Take aim at high blood pressure

Sixty-four year old “Lee” has been battling high blood pressure for half of his life. He takes a prescription for it, but working with his health care providers, he’s also made some lifestyle changes that can help.

He’s reduced sodium in his diet. He’s working on getting more physical activity into his day. He’s battled his weight for years, but is losing it steadily now.

“That’s wonderful,” says Safina Koreishi, MD and medical director for Columbia Pacific CCO. “That’s what I would tell someone to do first. He’s absolutely doing the right thing.”

Hypertension, commonly known as high blood pressure, is one of the primary risk factors for heart disease and stroke. It’s at epidemic proportions worldwide. But because the symptoms are not easily seen without measurement, it often goes unnoticed and untreated.

The most important thing a person should do is have blood pressure checked. If high or borderline high blood pressure is diagnosed, the person can work closely with a health care provider to address it. That’s the first line of preventive defense.

Health care providers and their patients may create a plan to avoid or lower high blood pressure that includes one or more of these lifestyle approaches.

Reduce sodium

“If you’re trying to reduce sodium, most people are thinking of table salt that you add to foods,” Dr. Koreishi says. “But there is hidden sodium in processed foods, even the ones that say they’re low sodium.”

Learn to read the nutritional labels on processed foods or, better yet, choose varieties that are processed less, including some frozen and especially fresh.

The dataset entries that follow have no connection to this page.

(** * DTMF power switch: a shallow embedding of the controller sketch

    The sketch is a single-threaded Arduino program: [setup] runs once, then
    [loop] runs for ever.  Every global of the sketch is a field of [state];
    a [void] function of the sketch is a function [state -> state], a function
    that returns a value returns it next to the new state.

    Two revisions of the sketch are in the repository.  The embedding follows
    the later one (auto-off by key '2'/'5', hold by '3'/'6', voltage report,
    idle sleep, [pttDown] rearming the station-ID deadline); [checkDTMF],
    [sendElements], [sendChar], the body of [SendMorse], the [default] branch
    of [processKey] and the deadline tests of [loop] are the same text in
    both. *)

From Stdlib Require Import ZArith Lia Bool List.
From stdpp Require Import base tactics list functions.
Import ListNotations.
Open Scope Z_scope.

(** ** Machine integers of the AVR target *)

(** [unsigned long] is 32 bits wide: arithmetic on it is modulo 2^32. *)
Definition wrap32 (x : Z) : Z := x mod 2 ^ 32.

(** The cast [(long)x] of an [unsigned long]: the same 32 bits read in two's
    complement. *)
Definition to_long (x : Z) : Z :=
  if wrap32 x <? 2 ^ 31 then wrap32 x else wrap32 x - 2 ^ 32.

(** [unsigned char] and [uint8_t]. *)
Definition to_uchar (x : Z) : Z := x mod 256.

(** [char] is signed on this target: conversion keeps the low 8 bits. *)
Definition to_char (x : Z) : Z :=
  if x mod 256 <? 128 then x mod 256 else x mod 256 - 256.

(** [uint16_t]. *)
Definition to_uint16 (x : Z) : Z := x mod 2 ^ 16.

(** The test the scheduler writes for each of its deadlines,
    [(long)(deadline - timeNow) < 0], both operands [unsigned long]. *)
Definition due (deadline timeNow : Z) : bool :=
  to_long (wrap32 (deadline - timeNow)) <? 0.

(** The two's complement reading of a 32-bit pattern, from its sign bit: the
    value the claim about the deadline test speaks of. *)
Definition signed32 (x : Z) : Z :=
  if Z.testbit x 31 then x - 2 ^ 32 else x.

(** ** The board *)

(** [Digiwire_Plus_Pins.h] is not among the sources.  The pin names the sketch
    takes from it are kept as names; they are taken to be six different
    pins. *)
Inductive pin := P0 | P2 | P3 | P4 | P5 | LED_BUILTIN.

#[global] Instance pin_eq_dec : EqDecision pin.
Proof. solve_decision. Defined.

#[global] Instance pin_inhabited : Inhabited pin := populate P0.

Definition LOW : Z := 0.
Definition HIGH : Z := 1.

(** The C operator [!] on an integer. *)
Definition lnot (x : Z) : Z := if x =? 0 then 1 else 0.

(** What the sketch does to the outside world, in the order it does it. *)
Inductive event :=
| EPinMode (p : pin)                 (* pinMode(p, OUTPUT) *)
| EWrite (p : pin) (level : Z)       (* digitalWrite(p, level) *)
| ETone (p : pin) (freq : Z)         (* tone(p, freq) *)
| ENoTone (p : pin)                  (* noTone(p) *)
| EDelay (ms : Z)                    (* delay(ms) *)
| EAdcRef                            (* analogReference(DEFAULT) *)
| EDtmfBegin                         (* DTMF.begin() *)
| ESleep.                            (* set_sleep_mode(SLEEP_MODE_IDLE); sleep_mode() *)

(** ** Constants of the sketch *)

Definition tonePin : pin := P0.
Definition PTT : pin := P4.
Definition dtmfPin : pin := P5.

Definition relayPin : list pin := [P2; P3].
Definition onState : list Z := [LOW; LOW].
Definition numRelays : nat := length relayPin.

Definition toneFreq : Z := 800.
Definition cspeed : Z := 2.
Definition mspeed : Z := 1.

Definition CMD_PERIOD : Z := 60000.
Definition DTMF_PERIOD : Z := 100.
Definition RELAY_PERIOD : Z := 300000.
Definition ID_PERIOD : Z := 30000.

Definition ADC_INTERNAL1V1 : Z := 13.

(** Character codes the sketch names. *)
Definition ch_space : Z := 32.   (* ' ' *)
Definition ch_dash : Z := 45.    (* '-' *)
Definition ch_0 : Z := 48.       (* '0' *)
Definition ch_1 : Z := 49.       (* '1' *)
Definition ch_2 : Z := 50.
Definition ch_3 : Z := 51.
Definition ch_4 : Z := 52.
Definition ch_5 : Z := 53.
Definition ch_6 : Z := 54.
Definition ch_query : Z := 63.   (* '?' *)
Definition ch_B : Z := 66.
Definition ch_C : Z := 67.
Definition ch_Z : Z := 90.

(** A string the sketch keeps in flash and walks with a [uint8_t] index: its
    bytes before the terminating NUL, at most 255 of them, so that the index
    reaches the terminator before it wraps round. *)
Record pgm_string := {
  bytes : list Z;
  bytes_fit : (length bytes <=? 255)%nat = true
}.

(** The status messages. *)
Definition toMsg : pgm_string :=
  {| bytes := [67; 84; 79]; bytes_fit := eq_refl |}.                      (* "CTO" *)
Definition onMsg : pgm_string :=
  {| bytes := [68; 79; 87; 78]; bytes_fit := eq_refl |}.                  (* "DOWN" *)
Definition offMsg : pgm_string :=
  {| bytes := [85; 80]; bytes_fit := eq_refl |}.                          (* "UP" *)
Definition perMsg : pgm_string :=
  {| bytes := [79; 70; 70]; bytes_fit := eq_refl |}.                      (* "OFF" *)
Definition idMsg : pgm_string :=
  {| bytes := [78; 52; 66; 82; 70; 47; 82; 67]; bytes_fit := eq_refl |}.  (* "N4BRF/RC" *)
Definition vccMsg : pgm_string :=
  {| bytes := [86; 67; 67; 32]; bytes_fit := eq_refl |}.                  (* "VCC " *)

(** States of the command processor (declared by the sketch, and only ever
    assigned [CMD_IDLE]). *)
Inductive CMD_STATE :=
  CMD_IDLE | CMD_GET_PW | CMD_GET_RELAY | CMD_GET_FUNCTION | CMD_GET_END.

(** ** The state: the board, then the globals of the sketch *)

Record state := mkState {
  clock : Z;                (* milliseconds since reset, not wrapped *)
  adc : Z;                  (* what analogRead(ADC_INTERNAL1V1) returns *)
  pins : pin -> Z;          (* level last written to each pin *)
  trace : list event;       (* everything done so far, oldest first *)
  nextRelay : list Z;       (* unsigned long nextRelay[numRelays] *)
  relayState : list Z;      (* uint8_t relayState[numRelays] *)
  stayOn : list bool;       (* bool stayOn[numRelays] *)
  dtmfKey : Z;              (* char dtmfKey *)
  waitForSpace : bool;
  nextDTMF : Z;             (* unsigned long *)
  nextID : Z;               (* unsigned long *)
  idNeeded : bool;
  nextCmdTimeout : Z;       (* unsigned long *)
  cmdActive : bool;
  cmdBuffer : list Z;       (* char cmdBuffer[10] *)
  cmdPtr : nat;             (* offset of cmdPtr into cmdBuffer *)
  cmdRelay : Z;
  cmdFunction : Z;
  cmdState : CMD_STATE
}.

Definition set_clock (v : Z) (s : state) : state :=
  mkState v (adc s) (pins s) (trace s) (nextRelay s) (relayState s) (stayOn s) (dtmfKey s) (waitForSpace s) (nextDTMF s) (nextID s) (idNeeded s) (nextCmdTimeout s) (cmdActive s) (cmdBuffer s) (cmdPtr s) (cmdRelay s) (cmdFunction s) (cmdState s).
Definition set_pins (v : pin -> Z) (s : state) : state :=
  mkState (clock s) (adc s) v (trace s) (nextRelay s) (relayState s) (stayOn s) (dtmfKey s) (waitForSpace s) (nextDTMF s) (nextID s) (idNeeded s) (nextCmdTimeout s) (cmdActive s) (cmdBuffer s) (cmdPtr s) (cmdRelay s) (cmdFunction s) (cmdState s).
Definition set_trace (v : list event) (s : state) : state :=
  mkState (clock s) (adc s) (pins s) v (nextRelay s) (relayState s) (stayOn s) (dtmfKey s) (waitForSpace s) (nextDTMF s) (nextID s) (idNeeded s) (nextCmdTimeout s) (cmdActive s) (cmdBuffer s) (cmdPtr s) (cmdRelay s) (cmdFunction s) (cmdState s).
Definition set_nextRelay (v : list Z) (s : state) : state :=
  mkState (clock s) (adc s) (pins s) (trace s) v (relayState s) (stayOn s) (dtmfKey s) (waitForSpace s) (nextDTMF s) (nextID s) (idNeeded s) (nextCmdTimeout s) (cmdActive s) (cmdBuffer s) (cmdPtr s) (cmdRelay s) (cmdFunction s) (cmdState s).
Definition set_relayState (v : list Z) (s : state) : state :=
  mkState (clock s) (adc s) (pins s) (trace s) (nextRelay s) v (stayOn s) (dtmfKey s) (waitForSpace s) (nextDTMF s) (nextID s) (idNeeded s) (nextCmdTimeout s) (cmdActive s) (cmdBuffer s) (cmdPtr s) (cmdRelay s) (cmdFunction s) (cmdState s).
Definition set_stayOn (v : list bool) (s : state) : state :=
  mkState (clock s) (adc s) (pins s) (trace s) (nextRelay s) (relayState s) v (dtmfKey s) (waitForSpace s) (nextDTMF s) (nextID s) (idNeeded s) (nextCmdTimeout s) (cmdActive s) (cmdBuffer s) (cmdPtr s) (cmdRelay s) (cmdFunction s) (cmdState s).
Definition set_dtmfKey (v : Z) (s : state) : state :=
  mkState (clock s) (adc s) (pins s) (trace s) (nextRelay s) (relayState s) (stayOn s) v (waitForSpace s) (nextDTMF s) (nextID s) (idNeeded s) (nextCmdTimeout s) (cmdActive s) (cmdBuffer s) (cmdPtr s) (cmdRelay s) (cmdFunction s) (cmdState s).
Definition set_waitForSpace (v : bool) (s : state) : state :=
  mkState (clock s) (adc s) (pins s) (trace s) (nextRelay s) (relayState s) (stayOn s) (dtmfKey s) v (nextDTMF s) (nextID s) (idNeeded s) (nextCmdTimeout s) (cmdActive s) (cmdBuffer s) (cmdPtr s) (cmdRelay s) (cmdFunction s) (cmdState s).
Definition set_nextDTMF (v : Z) (s : state) : state :=
  mkState (clock s) (adc s) (pins s) (trace s) (nextRelay s) (relayState s) (stayOn s) (dtmfKey s) (waitForSpace s) v (nextID s) (idNeeded s) (nextCmdTimeout s) (cmdActive s) (cmdBuffer s) (cmdPtr s) (cmdRelay s) (cmdFunction s) (cmdState s).
Definition set_nextID (v : Z) (s : state) : state :=
  mkState (clock s) (adc s) (pins s) (trace s) (nextRelay s) (relayState s) (stayOn s) (dtmfKey s) (waitForSpace s) (nextDTMF s) v (idNeeded s) (nextCmdTimeout s) (cmdActive s) (cmdBuffer s) (cmdPtr s) (cmdRelay s) (cmdFunction s) (cmdState s).
Definition set_idNeeded (v : bool) (s : state) : state :=
  mkState (clock s) (adc s) (pins s) (trace s) (nextRelay s) (relayState s) (stayOn s) (dtmfKey s) (waitForSpace s) (nextDTMF s) (nextID s) v (nextCmdTimeout s) (cmdActive s) (cmdBuffer s) (cmdPtr s) (cmdRelay s) (cmdFunction s) (cmdState s).
Definition set_nextCmdTimeout (v : Z) (s : state) : state :=
  mkState (clock s) (adc s) (pins s) (trace s) (nextRelay s) (relayState s) (stayOn s) (dtmfKey s) (waitForSpace s) (nextDTMF s) (nextID s) (idNeeded s) v (cmdActive s) (cmdBuffer s) (cmdPtr s) (cmdRelay s) (cmdFunction s) (cmdState s).
Definition set_cmdActive (v : bool) (s : state) : state :=
  mkState (clock s) (adc s) (pins s) (trace s) (nextRelay s) (relayState s) (stayOn s) (dtmfKey s) (waitForSpace s) (nextDTMF s) (nextID s) (idNeeded s) (nextCmdTimeout s) v (cmdBuffer s) (cmdPtr s) (cmdRelay s) (cmdFunction s) (cmdState s).
Definition set_cmdBuffer (v : list Z) (s : state) : state :=
  mkState (clock s) (adc s) (pins s) (trace s) (nextRelay s) (relayState s) (stayOn s) (dtmfKey s) (waitForSpace s) (nextDTMF s) (nextID s) (idNeeded s) (nextCmdTimeout s) (cmdActive s) v (cmdPtr s) (cmdRelay s) (cmdFunction s) (cmdState s).
Definition set_cmdPtr (v : nat) (s : state) : state :=
  mkState (clock s) (adc s) (pins s) (trace s) (nextRelay s) (relayState s) (stayOn s) (dtmfKey s) (waitForSpace s) (nextDTMF s) (nextID s) (idNeeded s) (nextCmdTimeout s) (cmdActive s) (cmdBuffer s) v (cmdRelay s) (cmdFunction s) (cmdState s).
Definition set_cmdRelay (v : Z) (s : state) : state :=
  mkState (clock s) (adc s) (pins s) (trace s) (nextRelay s) (relayState s) (stayOn s) (dtmfKey s) (waitForSpace s) (nextDTMF s) (nextID s) (idNeeded s) (nextCmdTimeout s) (cmdActive s) (cmdBuffer s) (cmdPtr s) v (cmdFunction s) (cmdState s).
Definition set_cmdFunction (v : Z) (s : state) : state :=
  mkState (clock s) (adc s) (pins s) (trace s) (nextRelay s) (relayState s) (stayOn s) (dtmfKey s) (waitForSpace s) (nextDTMF s) (nextID s) (idNeeded s) (nextCmdTimeout s) (cmdActive s) (cmdBuffer s) (cmdPtr s) (cmdRelay s) v (cmdState s).
Definition set_cmdState (v : CMD_STATE) (s : state) : state :=
  mkState (clock s) (adc s) (pins s) (trace s) (nextRelay s) (relayState s) (stayOn s) (dtmfKey s) (waitForSpace s) (nextDTMF s) (nextID s) (idNeeded s) (nextCmdTimeout s) (cmdActive s) (cmdBuffer s) (cmdPtr s) (cmdRelay s) (cmdFunction s) v.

Lose weight and watch the waistline

Weight around your middle is an indicator of high blood pressure risk and losing even a small amount of weight may help bring blood pressure down.

Exercise regularly

It doesn’t take much exercise to lower blood pressure. You don’t even have to go outside — good news in the winter months.

“Exercise doesn’t have to be an hour run every day,” Dr. Koreishi says. “Some activity for 20 minutes, two or three times a week will help. If you have trouble getting outside, even being able to walk back and forth in your residence will work. The ideal goal for exercise is 150 minutes a week of physical activity.”

There are exercises designed for those who remain seated, either at work of because of physical limitations; even those who are confined to bed.

Eat a healthy diet

A diet that’s based on whole grains, fruits, vegetables and low-fat dairy has been shown to lower blood pressure by up to 11 points. This plan is called the Dietary Approaches to Stop Hypertension (DASH) diet. Lee was in one of the studies at the Center for Health Research in Portland that proved the DASH diet works, and it helped him a lot.

Limit alcohol

In moderation — generally one drink a day for women, or two a day for men — alcohol is OK for most people. But drinking more than that can raise blood pressure and make medications less effective.

If drinking is an issue, a talk with your health care provider can help you identify resources that can help.

Quit smoking

Stopping smoking can help your blood pressure return to normal, reduce heart disease risk and improve overall health.

The Oregon Health Plan covers some smoking cessation assistance.

Reduce stress


Chronic stress may increase blood pressure. And if you deal with stress by eating, drinking or smoking, that is a problem, too. 

There are many ways to help relieve stress, such as deep breathing and meditation. 

"A lot of it is very useful for just slipping away from a lot of the noise and anxiety," she says. 

And that can be very good for helping with blood pressure.